**Task**: Please work out how many lines in the data below contain "assert", and reply with that number alone.

**Entries provided**:

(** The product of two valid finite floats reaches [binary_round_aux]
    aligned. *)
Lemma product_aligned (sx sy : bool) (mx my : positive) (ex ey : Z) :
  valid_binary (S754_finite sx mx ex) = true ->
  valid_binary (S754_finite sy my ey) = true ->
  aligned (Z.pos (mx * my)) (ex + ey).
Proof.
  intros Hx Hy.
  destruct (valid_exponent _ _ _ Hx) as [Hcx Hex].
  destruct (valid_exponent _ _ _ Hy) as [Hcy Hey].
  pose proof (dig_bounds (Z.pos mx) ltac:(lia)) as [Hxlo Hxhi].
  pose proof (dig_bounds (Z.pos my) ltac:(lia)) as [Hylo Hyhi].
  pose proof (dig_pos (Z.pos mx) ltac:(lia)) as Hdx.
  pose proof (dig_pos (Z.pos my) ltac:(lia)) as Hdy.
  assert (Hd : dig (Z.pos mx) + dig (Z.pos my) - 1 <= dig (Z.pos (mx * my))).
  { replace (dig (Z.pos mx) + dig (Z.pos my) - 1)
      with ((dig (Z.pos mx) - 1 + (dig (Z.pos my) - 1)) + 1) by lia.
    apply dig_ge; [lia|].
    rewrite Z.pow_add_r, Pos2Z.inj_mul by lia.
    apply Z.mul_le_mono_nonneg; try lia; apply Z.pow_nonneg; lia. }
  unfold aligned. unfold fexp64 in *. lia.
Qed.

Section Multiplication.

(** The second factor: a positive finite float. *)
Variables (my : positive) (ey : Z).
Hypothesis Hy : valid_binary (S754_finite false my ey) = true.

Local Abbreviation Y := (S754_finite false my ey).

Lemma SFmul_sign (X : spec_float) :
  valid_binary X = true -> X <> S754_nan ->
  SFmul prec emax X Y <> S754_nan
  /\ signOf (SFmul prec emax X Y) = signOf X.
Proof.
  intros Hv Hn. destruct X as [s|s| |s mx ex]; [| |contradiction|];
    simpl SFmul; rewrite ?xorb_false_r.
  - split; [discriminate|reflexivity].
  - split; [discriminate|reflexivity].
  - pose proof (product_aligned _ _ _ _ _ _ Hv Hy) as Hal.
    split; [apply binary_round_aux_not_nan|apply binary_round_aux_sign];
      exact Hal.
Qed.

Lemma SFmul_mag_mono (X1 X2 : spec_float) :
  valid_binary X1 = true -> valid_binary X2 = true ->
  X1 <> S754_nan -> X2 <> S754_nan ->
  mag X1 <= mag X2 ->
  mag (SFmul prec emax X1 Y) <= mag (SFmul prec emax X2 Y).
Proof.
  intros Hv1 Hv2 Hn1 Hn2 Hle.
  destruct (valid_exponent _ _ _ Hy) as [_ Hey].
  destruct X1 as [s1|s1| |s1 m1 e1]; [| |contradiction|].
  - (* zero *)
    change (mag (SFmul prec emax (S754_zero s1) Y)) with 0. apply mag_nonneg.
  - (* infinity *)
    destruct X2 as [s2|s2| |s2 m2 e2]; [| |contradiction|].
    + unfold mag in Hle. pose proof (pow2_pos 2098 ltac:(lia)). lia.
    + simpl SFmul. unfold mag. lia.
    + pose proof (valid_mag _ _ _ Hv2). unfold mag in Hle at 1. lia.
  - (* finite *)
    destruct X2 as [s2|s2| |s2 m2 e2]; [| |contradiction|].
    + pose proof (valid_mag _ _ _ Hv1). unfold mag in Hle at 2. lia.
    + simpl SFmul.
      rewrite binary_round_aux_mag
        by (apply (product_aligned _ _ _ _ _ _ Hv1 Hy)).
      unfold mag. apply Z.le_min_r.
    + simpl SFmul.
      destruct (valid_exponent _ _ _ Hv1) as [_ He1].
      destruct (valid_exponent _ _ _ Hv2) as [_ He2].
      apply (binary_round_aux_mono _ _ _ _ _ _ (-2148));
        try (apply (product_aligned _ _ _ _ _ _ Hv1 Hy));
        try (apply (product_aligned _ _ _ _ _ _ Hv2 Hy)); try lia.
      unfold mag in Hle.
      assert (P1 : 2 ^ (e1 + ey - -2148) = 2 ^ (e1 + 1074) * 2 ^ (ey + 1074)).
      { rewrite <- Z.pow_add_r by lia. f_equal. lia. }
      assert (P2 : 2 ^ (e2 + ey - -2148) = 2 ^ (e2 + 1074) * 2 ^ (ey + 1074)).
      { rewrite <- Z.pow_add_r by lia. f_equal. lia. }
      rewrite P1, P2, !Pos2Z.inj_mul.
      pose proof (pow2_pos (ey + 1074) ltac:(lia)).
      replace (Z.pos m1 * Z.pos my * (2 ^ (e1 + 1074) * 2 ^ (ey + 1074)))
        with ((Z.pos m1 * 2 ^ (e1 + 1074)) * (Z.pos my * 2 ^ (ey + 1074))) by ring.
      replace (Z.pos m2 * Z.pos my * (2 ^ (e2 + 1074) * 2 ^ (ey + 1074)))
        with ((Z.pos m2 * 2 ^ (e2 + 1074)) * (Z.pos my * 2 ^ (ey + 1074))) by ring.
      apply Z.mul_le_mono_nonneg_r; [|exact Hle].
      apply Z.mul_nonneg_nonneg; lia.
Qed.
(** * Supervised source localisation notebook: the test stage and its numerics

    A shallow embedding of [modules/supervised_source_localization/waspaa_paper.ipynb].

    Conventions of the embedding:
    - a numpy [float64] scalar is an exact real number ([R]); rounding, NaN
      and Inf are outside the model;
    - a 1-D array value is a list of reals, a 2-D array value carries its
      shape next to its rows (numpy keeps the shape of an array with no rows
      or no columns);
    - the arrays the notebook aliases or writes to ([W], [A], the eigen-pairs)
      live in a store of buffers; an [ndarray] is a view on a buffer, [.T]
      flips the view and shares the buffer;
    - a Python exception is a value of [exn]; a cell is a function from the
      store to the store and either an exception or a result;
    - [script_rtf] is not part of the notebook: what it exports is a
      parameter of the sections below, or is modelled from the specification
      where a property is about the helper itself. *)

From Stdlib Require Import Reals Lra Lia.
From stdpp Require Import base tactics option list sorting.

**Response to the task**: 3